Die Försterin meinte, vor zwei Monaten könne die Hochzeit nicht wohl sein, weil die Ausfertigung erst zustande kommen müsse.

»Nun, Franz, vergiss nicht, mich vom Hochzeitstag in Kenntnis zu setzen. Ich werde dein Gast sein.«

»Apropos, Dorchen, wie steht’s jetzt mit meinem Kuss?«

»Darf ich?«, fragte Dorchen ihren Franz, indem sie ihm flüchtig von dem versprochenen Kuss erzählte.

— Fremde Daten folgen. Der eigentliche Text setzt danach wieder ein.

(** [sequence::resize] *)
Definition resize (s : sequence) (new_capacity : size_type) : run sequence :=
  let new_capacity := if new_capacity <? 1 then 1 else new_capacity in
  let capacity' := if new_capacity <? used s then used s else new_capacity in
  let* temp_data := copy_items (used s) (data s) (new_array capacity') in
  ret {| data := temp_data; used := used s;
         current_index := current_index s; capacity := capacity' |}.

(** [sequence::start] *)
Definition start (s : sequence) : sequence :=
  {| data := data s; used := used s; current_index := 0;
     capacity := capacity s |}.

(** [sequence::is_item] *)
Definition is_item (s : sequence) : bool :=
  negb (current_index s =? used s).

(** [sequence::size] *)
Definition size (s : sequence) : size_type := used s.

(** [sequence::current] *)
Definition current (s : sequence) : run value_type :=
  let* _ := assert (is_item s) in
  load (data s) (current_index s).

(** [sequence::advance] *)
Definition advance (s : sequence) : run sequence :=
  let* _ := assert (is_item s) in
  ret {| data := data s; used := used s;
         current_index := current_index s + 1; capacity := capacity s |}.

(** [size_type (1.25 * capacity) + 1] *)
Definition growth (capacity : size_type) : size_type :=
  Qfloor (Qmult (125 # 100) (inject_Z capacity)) + 1.

(** [if (used == capacity) { resize(size_type (1.25 * capacity) + 1); }],
    the first statement of [insert] and of [attach]. *)
Definition grow_if_full (s : sequence) : run sequence :=
  if used s =? capacity s then resize s (growth (capacity s)) else ret s.

(** [sequence::insert] *)
Definition insert (s : sequence) (entry : value_type) : run sequence :=
  let* s := grow_if_full s in
  if negb (is_item s) then
    let current_index := 0 in
    let* d := shift_up (used s + 1) current_index (data s) in
    let* d := store d current_index entry in
    ret {| data := d; used := used s + 1; current_index := current_index;
           capacity := capacity s |}
  else
    let* d := shift_up (used s + 1) (current_index s) (data s) in
    let* d := store d (current_index s) entry in
    ret {| data := d; used := used s + 1;
           current_index := current_index s; capacity := capacity s |}.

(** [sequence::attach] *)
Definition attach (s : sequence) (entry : value_type) : run sequence :=
  let* s := grow_if_full s in
  if negb (is_item s) then
    let* d := store (data s) (current_index s) entry in
    ret {| data := d; used := used s + 1;
           current_index := current_index s; capacity := capacity s |}
  else
    let current_index := current_index s + 1 in
    let* d := shift_up (used s + 1) current_index (data s) in
    let* d := store d current_index entry in
    ret {| data := d; used := used s + 1; current_index := current_index;
           capacity := capacity s |}.

(** [sequence::remove_current] *)
Definition remove_current (s : sequence) : run sequence :=
  let* _ := assert (is_item s) in
  let* d := shift_down (current_index s) (used s - 1) (data s) in
  ret {| data := d; used := used s - 1;
         current_index := current_index s; capacity := capacity s |}.

(** The right-hand side of an assignment: the object itself
    ([this == &source]) or another object. *)
Inductive operand : Type :=
| Self
| Other (source : sequence).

»So viel der Herr Hiesel will«, antwortete Franz.

Dorchen näherte sich schüchtern dem furchtbaren Wildschützenhauptmann und spitzte schon das Mäulchen zum Kuss.

Hiesel aber trat mit vorgehaltener Hand, ersten Blickes, einen Schritt zurück.

Ich danke dir für den guten Willen, Dorchen, doch den Kuss behalte. Es möchte eine Zeit kommen, wo ich durch Henkershand sterben muss, und der Gedanke, einst einen Mann geküsst zu haben, der späterhin eines schimpflichen Todes auf dem Rabenstein starb, würde für dich eine trübe Erinnerung sein. Gebt mir einen Bogen Papier, Feder und Tinte!«

Hiesel setzte sich und schrieb: »Wer dem Förster Reindler zu Trafing oder seiner Familie, seinem Haus, im Wald oder auf dem Feld etwas zuleide tut, ausgenommen im Falle der Notwehr, den soll der Teufel holen, so wahr Gott im Himmel lebt!

Der bayerische Hiesel.«

»Verwahrt dies zu eurem Schutz und betet manchmal ein Vater unser für mich!«

Somit verließ Hiesel des Försters Haus, das Bewusstsein, zwei Menschen glücklich gemacht zu haben, in seinem Herzen tragend.

 

***

 

Eine wundersame Fügung des Himmels führte Hiesel an den Ort, wo ein Mädchen aus hoffnungsloser Liebe sich das Leben nehmen wollte. Wie oft ist nicht schon ein Selbstmord aus Liebe geschehen! Zu einer so schrecklichen Tat kann nur ein schwaches Herz schreiten, das keine wahre Religion, kein festes Vertrauen auf Gott hat, und das höchste Glück in die Erfüllung leidenschaftlicher Wünsche setzt.

Möchte doch die Jugend beiderlei Geschlechtes in der Liebe nicht so leichtsinnig wählen, und dabei immer auch in die Zukunft schauen! Möchten aber auch die Eltern nicht ohne wichtige Gründe der Wahl ihrer Kinder entgegen sein, wenn nur die gewählten Personen moralisch gut und fleißig sind! Geld macht in der Ehe nicht immer glücklich, aber die Not kann auch den Frieden der besten Ehe stören, darum vorsichtig! Es gibt nichts Schöneres, als wenn Eltern und Kinder in guter Eintracht miteinander leben. Die Eltern müssen von ihren Kindern geliebt werden, nicht gefürchtet. Die Liebe tut alles gerne, bringt freudig jedes Opfer. Wenn sich die Eltern so benehmen, dass ihre Kinder sie für ihre besten Freunde halten, dann werden ihnen diese jeden Gedanken, jede Neigung schon noch zur rechten Zeit anvertrauen, wodurch manches Übel, das außerdem über Hand nimmt, abgewendet werden kann.